-- DATA SUPPLIED --
(* ===== verification/BitSet.v ===== *)
(** The set of validator indices that votes are counted with: core/src/consensus/bit_set.rs,
    an array of [BITSET_SIZE] bytes, and the set of indices it stands for. *)
From stdpp Require Import base list numbers.
From Stdlib Require Import NArith Lia.
From S2P Require Import Prelude Rlp RlpImpls.

Local Open Scope N_scope.

Definition MAX_VALIDATOR_SIZE : N := 800.
Definition BITSET_SIZE : N := MAX_VALIDATOR_SIZE / 8.

(** [struct BitSet([u8; BITSET_SIZE])] *)
Abbreviation BitSet := bytes (only parsing).

Definition BitSet_new : BitSet := replicate (N.to_nat BITSET_SIZE) 0.

(** The bit of an index within the array. *)
Definition bit (self : BitSet) (index : N) : bool :=
  match self !! N.to_nat (index / 8) with
  | Some byte => negb (N.land byte (N.shiftl 1 (index mod 8)) =? 0)
  | None => false
  end.

Definition is_set {E : Type} (self : BitSet) (index : N) : result E bool :=
  let array_index := index / 8 in
  let bit_index := index mod 8 in
  byte ← expect (self !! N.to_nat array_index);
  Ok (negb (N.land byte (N.shiftl 1 bit_index) =? 0)).

Definition bs_set {E : Type} (self : BitSet) (index : N) : result E BitSet :=
  let array_index := index / 8 in
  let bit_index := index mod 8 in
  byte ← expect (self !! N.to_nat array_index);
  Ok (<[N.to_nat array_index := N.lor byte (N.shiftl 1 bit_index)]> self).

Definition bs_reset {E : Type} (self : BitSet) (index : N) : result E BitSet :=
  let array_index := index / 8 in
  let bit_index := index mod 8 in
  byte ← expect (self !! N.to_nat array_index);
  Ok (<[N.to_nat array_index := N.land byte (N.lxor 255 (N.shiftl 1 bit_index))]> self).

Definition new_with_indices {E : Type} (indices : list N) : result E BitSet :=
  fold_res bs_set BitSet_new indices.

Definition all_set : BitSet := replicate (N.to_nat BITSET_SIZE) 255.

Definition bs_is_empty (self : BitSet) : bool :=
  bool_decide (self = replicate (N.to_nat BITSET_SIZE) 0).

(** [u8::count_ones] *)
Definition count_ones (v : N) : N :=
  len (filter (λ i, N.testbit v i = true) (N.of_nat <$> seq 0 8)).

Definition bs_count (self : BitSet) : N := sum_with count_ones self.

(** [BitSetIndexIterator::next] from [index], with [MAX_VALIDATOR_SIZE - index] indices
    left to look at: the next index that is set. *)
Fixpoint iter_next (left_ : nat) (bitset : BitSet) (index : N) : option N :=
  match left_ with
  | O => None
  | S left_ => if bit bitset index then Some index else iter_next left_ bitset (index + 1)
  end.

(** The items of the iterator, each call going on after the index it returned. *)
Fixpoint iter_collect (fuel : nat) (bitset : BitSet) (index : N) : list N :=
  match fuel with
  | O => []
  | S fuel =>
      match iter_next (N.to_nat (MAX_VALIDATOR_SIZE - index)) bitset index with
      | None => []
      | Some i => i :: iter_collect fuel bitset (i + 1)
      end
  end.

Definition true_index_iter (self : BitSet) : list N :=
  iter_collect (S (N.to_nat MAX_VALIDATOR_SIZE)) self 0.

(** [impl Sub for &BitSet] *)
Definition bs_sub (self rhs : BitSet) : BitSet :=
  zip_with (λ a b, N.land a (N.lxor 255 b)) self rhs.

(** [impl Encodable for BitSet]: the bytes are appended, where other types only write them. *)
Definition BitSet_append (self : BitSet) : strm () := app bytes_codec self.

(** [impl Decodable for BitSet] *)
Definition BitSet_decode : bytes → rlpR BitSet := decode_value (λ bytes,
  let expected := BITSET_SIZE in
  let got := len bytes in
  if expected <? got then Err (RlpError.RlpIsTooBig expected got)
  else if got <? expected then Err (RlpError.RlpIsTooShort expected got)
  else Ok bytes).

(** * The set of indices *)

(** The array has its length and its elements are bytes. *)
Definition bs_ok (b : BitSet) : Prop := len b = BITSET_SIZE ∧ bytes_ok b.

Lemma land_pow2 a k : negb (N.land a (N.shiftl 1 k) =? 0) = N.testbit a k.
Proof.
  rewrite N.shiftl_1_l. destruct (N.testbit a k) eqn:Hb.
  - apply negb_true_iff, N.eqb_neq. intros Hz. assert (N.testbit (N.land a (2 ^ k)) k = false) as Hf
      by (by rewrite Hz, N.bits_0).
    by rewrite N.land_spec, Hb, N.pow2_bits_true in Hf.
  - apply negb_false_iff, N.eqb_eq, N.bits_inj_0. intros n. rewrite N.land_spec, N.pow2_bits_eqb.
    destruct (N.eqb_spec k n) as [->|]; [by rewrite Hb|by rewrite andb_false_r].
Qed.

Lemma bit_testbit b i :
  bit b i = match b !! N.to_nat (i / 8) with Some v => N.testbit v (i mod 8) | None => false end.
Proof. unfold bit. destruct (b !! _); [apply land_pow2|done]. Qed.

Lemma bs_lookup b i : bs_ok b → i < MAX_VALIDATOR_SIZE → ∃ v, b !! N.to_nat (i / 8) = Some v ∧ v < 256.
Proof.
  intros [Hl Hb] Hi. destruct (lookup_lt_is_Some_2 b (N.to_nat (i / 8))) as [v Hv].
  { unfold len, BITSET_SIZE, MAX_VALIDATOR_SIZE in *. lia_div. }
  exists v. split; [done|]. exact (Forall_lookup_1 _ _ _ _ Hb Hv).
Qed.

Lemma is_set_ok {E} b i : bs_ok b → i < MAX_VALIDATOR_SIZE → is_set (E:=E) b i = Ok (bit b i).
Proof.
  intros Hb Hi. destruct (bs_lookup b i Hb Hi) as (v & Hv & _). unfold is_set, bit. cbv zeta.
  by rewrite Hv.
Qed.

(** Outside of the array both calls unwind. *)
Lemma bs_out {E} b i : bs_ok b → MAX_VALIDATOR_SIZE ≤ i →
  is_set (E:=E) b i = Panic ∧ bs_set (E:=E) b i = Panic.
Proof.
  intros [Hl _] Hi. unfold is_set, bs_set. cbv zeta.
  rewrite (lookup_ge_None_2 b); [done|].
  unfold len, BITSET_SIZE, MAX_VALIDATOR_SIZE in *. lia_div.
Qed.

Lemma BitSet_new_ok : bs_ok BitSet_new.
Proof. split; [done|]. apply Forall_replicate. done. Qed.

Lemma bit_new i : bit BitSet_new i = false.
Proof.
  rewrite bit_testbit. unfold BitSet_new. destruct (_ !! _) as [v|] eqn:Hv; [|done].
  apply lookup_replicate in Hv as [-> _]. apply N.bits_0.
Qed.

Lemma bit_range b i : bs_ok b → bit b i = true → i < MAX_VALIDATOR_SIZE.
Proof.
  intros [Hl _]. unfold bit. destruct (b !! _) as [v|] eqn:Hv; [|done]. intros _.
  apply lookup_lt_Some in Hv. unfold len, BITSET_SIZE, MAX_VALIDATOR_SIZE in *. lia_div.
Qed.

Lemma byte_bits v : v < 256 ↔ ∀ k, 8 ≤ k → N.testbit v k = false.
Proof.
  split.
  - intros Hv k Hk. destruct (decide (v = 0)) as [->|]; [apply N.bits_0|].
    apply N.bits_above_log2. apply N.log2_lt_pow2; [lia|].
    eapply N.lt_le_trans; [exact Hv|]. change 256 with (2 ^ 8). apply N.pow_le_mono_r; lia.
  - intros Hk. destruct (decide (v = 0)) as [->|]; [done|]. change 256 with (2 ^ 8).
    apply N.log2_lt_pow2; [lia|]. destruct (N.lt_ge_cases (N.log2 v) 8) as [|Hge]; [done|].
    specialize (Hk _ Hge). by rewrite N.bit_log2 in Hk.
Qed.

Lemma bs_set_ok {E} b i : bs_ok b → i < MAX_VALIDATOR_SIZE →
  ∃ b', bs_set (E:=E) b i = Ok b' ∧ bs_ok b' ∧ ∀ j, bit b' j = bool_decide (j = i) || bit b j.
Proof.
  intros Hb Hi. destruct (bs_lookup b i Hb Hi) as (v & Hv & Hlt). unfold bs_set. cbv zeta. rewrite Hv.
  eexists. split; [reflexivity|]. destruct Hb as [Hl Hb]. split; [split|].
  - unfold len in *. by rewrite length_insert.
  - apply Forall_insert; [done|]. apply byte_bits. intros k Hk. rewrite N.lor_spec, N.shiftl_1_l.
    rewrite (proj1 (byte_bits v)), N.pow2_bits_false by (done || lia_div). done.
  - intros j. rewrite !bit_testbit. destruct (decide (i / 8 = j / 8)) as [He|He].
    + rewrite <-He, list_lookup_insert_eq, Hv by (by eapply lookup_lt_Some).
      rewrite N.lor_spec, N.shiftl_1_l, N.pow2_bits_eqb, orb_comm. f_equal.
      destruct (N.eqb_spec (i mod 8) (j mod 8)); symmetry.
      * apply bool_decide_eq_true. rewrite (N.div_mod i 8), (N.div_mod j 8); lia.
      * apply bool_decide_eq_false. congruence.
    + rewrite list_lookup_insert_ne by lia.
      rewrite (bool_decide_eq_false_2 (j = i)) by congruence. done.
Qed.

Lemma bs_set_inv {E} b i b' : bs_ok b → bs_set (E:=E) b i = Ok b' →
  i < MAX_VALIDATOR_SIZE ∧ bs_ok b' ∧ ∀ j, bit b' j = bool_decide (j = i) || bit b j.
Proof.
  intros Hb Hs. destruct (N.lt_ge_cases i MAX_VALIDATOR_SIZE) as [Hi|Hi].
  - destruct (bs_set_ok (E:=E) b i Hb Hi) as (b1 & Hs1 & ? & ?).
    rewrite Hs in Hs1. by injection Hs1 as ->.
  - destruct (bs_out (E:=E) b i Hb Hi) as (_ & Hs1). by rewrite Hs1 in Hs.
Qed.

(** The indices that are set, in order. *)
Definition indices (b : BitSet) : list N :=
  filter (λ i, bit b i = true) (N.of_nat <$> seq 0 (N.to_nat MAX_VALIDATOR_SIZE)).

Lemma elem_of_indices b i : bs_ok b → i ∈ indices b ↔ bit b i = true.
Proof.
  intros Hb. unfold indices. rewrite list_elem_of_filter, list_elem_of_fmap. split; [by intros []|].
  intros Hi. split; [done|]. pose proof (bit_range b i Hb Hi). exists (N.to_nat i).
  split; [lia|]. apply elem_of_seq. lia.
Qed.

Lemma NoDup_indices b : NoDup (indices b).
Proof. apply list.NoDup_filter, NoDup_fmap_2; [intros x y; lia|apply NoDup_seq]. Qed.

Lemma iter_next_filter n b i :
  iter_next n b i = head (filter (λ j, bit b j = true) ((λ k, i + N.of_nat k) <$> seq 0 n)).
Proof.
  revert i. induction n as [|n IH]; intros i; [done|]. simpl.
  rewrite N.add_0_r, filter_cons. destruct (decide (bit b i = true)) as [->|Hb]; [done|].
  apply not_true_iff_false in Hb. rewrite Hb, IH, <-fmap_S_seq, <-list_fmap_compose. f_equal. f_equal.
  apply list_fmap_ext. intros _ k _. simpl. lia.
Qed.

(** What is left to iterate from [i]. *)
Definition indices_from (b : BitSet) (i : N) : list N :=
  filter (λ j, bit b j = true) ((λ k, i + N.of_nat k) <$> seq 0 (N.to_nat (MAX_VALIDATOR_SIZE - i))).

Lemma indices_from_step b i :
  match head (indices_from b i) with
  | None => indices_from b i = []
  | Some j => indices_from b i = j :: indices_from b (j + 1) ∧ i ≤ j < MAX_VALIDATOR_SIZE
  end.
Proof.
  unfold indices_from. remember (N.to_nat (MAX_VALIDATOR_SIZE - i)) as n eqn:Hn.
  revert i Hn. induction n as [|n IH]; intros i Hn; [done|].
  assert ((λ k, i + N.of_nat k) <$> seq 1 n = (λ k, (i + 1) + N.of_nat k) <$> seq 0 n) as Hs.
  { rewrite <-fmap_S_seq, <-list_fmap_compose. apply list_fmap_ext. intros _ k _. simpl. lia. }
  cbn [seq]. rewrite fmap_cons, N.add_0_r, Hs, filter_cons.
  destruct (decide (bit b i = true)) as [Hb|Hb].
  - simpl head. cbv iota. replace (N.to_nat (MAX_VALIDATOR_SIZE - (i + 1))) with n by lia. split; [done|lia].
  - specialize (IH (i + 1) ltac:(lia)).
    destruct (head (filter _ _)) as [j|]; [|done]. destruct IH as [-> ?]. split; [done|lia].
Qed.

Lemma iter_collect_indices fuel b i :
  (N.to_nat (MAX_VALIDATOR_SIZE - i) < fuel)%nat → iter_collect fuel b i = indices_from b i.
Proof.
  revert i. induction fuel as [|fuel IH]; intros i Hf; [lia|]. simpl.
  rewrite iter_next_filter. pose proof (indices_from_step b i) as Hs. unfold indices_from in Hs at 1.
  destruct (head _) as [j|]; [|done]. destruct Hs as [-> Hj]. f_equal. apply IH. lia.
Qed.

Lemma true_index_iter_indices b : true_index_iter b = indices b.
Proof.
  unfold true_index_iter. rewrite iter_collect_indices by lia. unfold indices_from, indices.
  f_equal.
Qed.

Lemma filter_fmap_len {A B} (f : A → B) (P : B → Prop) `{∀ x, Decision (P x)} l :
  len (filter P (f <$> l)) = len (filter (λ x, P (f x)) l).
Proof.
  unfold len. induction l as [|x l IH]; [done|]. rewrite fmap_cons, !filter_cons.
  destruct (decide (P (f x))); simpl; lia.
Qed.

Lemma bs_count_blocks (b : BitSet) k : (k ≤ length b)%nat →
  len (filter (λ j, bit b j = true) (N.of_nat <$> seq 0 (8 * k))) = sum_with count_ones (take k b).
Proof.
  induction k as [|k IH]; intros Hk; [done|].
  destruct (lookup_lt_is_Some_2 b k) as [v Hv]; [lia|].
  rewrite (take_S_r _ _ _ Hv), sum_with_app, sum_with_cons, sum_with_nil, N.add_0_r.
  replace (8 * S k)%nat with (8 * k + 8)%nat by lia.
  rewrite seq_app, fmap_app, list.filter_app, len_app, IH by lia. f_equal.
  rewrite <-(Nat.add_0_r (0 + 8 * k)), <-(fmap_add_seq (0 + 8 * k) 0 8). unfold count_ones.
  rewrite !filter_fmap_len. unfold len. do 2 f_equal. apply filter_iff_in.
  intros x Hx%elem_of_seq. rewrite bit_testbit.
  replace (N.of_nat (0 + 8 * k + x) / 8) with (N.of_nat k) by lia_div.
  replace (N.of_nat (0 + 8 * k + x) mod 8) with (N.of_nat x) by lia_div.
  by rewrite Nat2N.id, Hv.
Qed.

Lemma bs_count_indices b : bs_ok b → bs_count b = len (indices b).
Proof.
  intros [Hl _]. unfold bs_count, indices.
  assert (length b = N.to_nat BITSET_SIZE) as Hlen by (unfold len in Hl; lia).
  rewrite <-(firstn_all b) at 1. rewrite <-bs_count_blocks by lia. rewrite Hlen. done.
Qed.

Lemma bs_sub_ok a b : bs_ok a → bs_ok b → bs_ok (bs_sub a b).
Proof.
  intros [Hla Ha] [Hlb Hb]. unfold bs_sub. split.
  - unfold len in *. rewrite length_zip_with. lia.
  - clear Hla Hlb. revert b Hb. induction Ha as [|x a Hx Ha IH]; intros b Hb; [by constructor|].
    destruct Hb as [|y b Hy Hb]; [by constructor|]. simpl. constructor; [|by apply IH].
    apply byte_bits. intros k Hk. rewrite N.land_spec, (proj1 (byte_bits x)) by done. done.
Qed.

Lemma bit_sub a b i : bs_ok a → bs_ok b → bit (bs_sub a b) i = bit a i && negb (bit b i).
Proof.
  intros [Hla Ha] [Hlb Hb]. rewrite !bit_testbit. unfold bs_sub. rewrite lookup_zip_with.
  destruct (a !! _) as [x|] eqn:Hx; [|done]. simpl.
  destruct (b !! _) as [y|] eqn:Hy.
  - simpl. rewrite N.land_spec, N.lxor_spec. f_equal. change 255 with (N.ones 8).
    rewrite N.ones_spec_low by lia_div. done.
  - apply lookup_lt_Some in Hx. apply lookup_ge_None_1 in Hy. unfold len in *. lia.
Qed.

Lemma BitSet_decode_no_panic bs : BitSet_decode bs ≠ Panic.
Proof. apply decode_value_no_panic. intros d. cbv zeta. np_tac. Qed.

Lemma BitSet_decodes b : len b = BITSET_SIZE → fits (Data b) → BitSet_decode (enc (Data b)) = Ok b.
Proof.
  intros Hb Hf. apply data_decodes; [done|]. cbv zeta. by rewrite Hb, !N.ltb_irrefl.
Qed.

(** A bit set that is the last item of a list is written as one item. *)
Lemma BitSet_appends_last b : appends_last (append (BitSet_append b)) (Data b).
Proof. apply append_twice_last, encode_value_encodes. Qed.

(** Anywhere else it is counted twice: a list of a bit set and an integer is closed before the
    integer, which ends up outside. *)
Lemma BitSet_counted_twice :
  drain (rlp_list 2 [append (BitSet_append BitSet_new); app u64_codec 7]) =
  Ok (enc (List [Data BitSet_new]) ++ enc (item u64_codec 7)).
Proof. vm_compute. reflexivity. Qed.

-- REQUIRED WORK --
When a line in the records above contains the word "integer", copy it.

-- THE COMPLETED TASK --
(** Anywhere else it is counted twice: a list of a bit set and an integer is closed before the
    integer, which ends up outside. *)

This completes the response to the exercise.